Neely: There is a lot of great writing in television now. It’s something that I hear from almost every writer that I talk to.

Howard: I’m part of something called the Committee for the Professional Status of Writers. We meet with the CEOs of studios and then we go around studio by studio and meet with the creative executives to talk about issues of concern to both of us outside the context of labor/management negotiations. And one of the things that we say to them is “Do you really want to create a world where if Steve Zaillian were coming up today he wouldn’t be writing movies? You’re killing your future.” Some of the folks at the studios understand that and are working passionately to do something about it and some of the folks just have different concerns.

Neely: And some of the folks probably don’t know who Steve Zaillian is.

Howard: I don’t know.

Neely: What about mentors along the way? Did you have any mentors?

Howard: I’ve had many folks who I’ve worked for who were far more canny and experienced than I was and were generous in helping me understand things. I almost hesitate to name some because there will be others I’m leaving out.

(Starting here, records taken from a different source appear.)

(* ===== verification/FdSelector.v ===== *)
(** * Record of installed descriptor selectors (src/native/shroot/src/fd_selector.c).

    Seccomp filters cannot be removed, so a thread group remembers which selector
    classes it has installed: a flag per kind for "every descriptor" and a lazily
    allocated bitmap of the 512 descriptor classes.  Selector objects live in a
    heap because threads share them; [calloc] and [malloc] outcomes are
    arguments. *)
From S2P Require Import Prelude.
From S2P Require Import NetworkIp.
From S2P Require Import FdFilter.

Abbreviation loc := positive (only parsing).

Definition BYTES : Z := (MD_FD_SELECTOR_MASK + 1) / 8.
Definition MD_FD_SELECTOR_BUDGET : Z := 16384.
(** [sl_bits]: [NULL] or [BYTES] octets for each kind. *)
Record md_fd_selector := mk_selector {
  sl_references : Z; sl_all : Z; sl_instructions : Z; sl_bits : list (option (list Z)) }.
Definition selectors := gmap loc md_fd_selector.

But I would certainly include Steven Soderbergh who, despite the fact that he’s younger than me, is far more accomplished than I am and I’ve learned from him whenever I’ve had the good fortune to work with him. I would include the producer Lindsay Doran who, I think, if you walked into any roomful of writers and said “Who’s the producer you most want to work for?” you will her name more often than not. She just asks better and tougher questions of a script than anyone else around and makes you write more honestly and more deeply. I think of Stuart Cornfeld who’s a producer who gave me my first studio job and who I’m working with now. He just sees the world differently and in riding in his slipstream I’ve come to see the world a little differently too. I think of writers of an older generation who I’ve had the good fortune to get to know – Abe Polonsky and Walter Bernstein and they have been tremendous influences on me. Sam Fuller, a great writer and a great filmmaker, offered me great encouragement over the years to do my own best and strongest work. I learned much about writing from conversations I had with the late Dede Allen about editing. And then there are people I’ve never met but whose writing emboldens me. There’s a writer who, if he were sitting at the next table I wouldn’t know he were sitting there, named Alan Sharp. But some of the things he’s written, “Ulzana’s Raid” and “Night Moves,” I look at again and again and again and I’m always learning from them.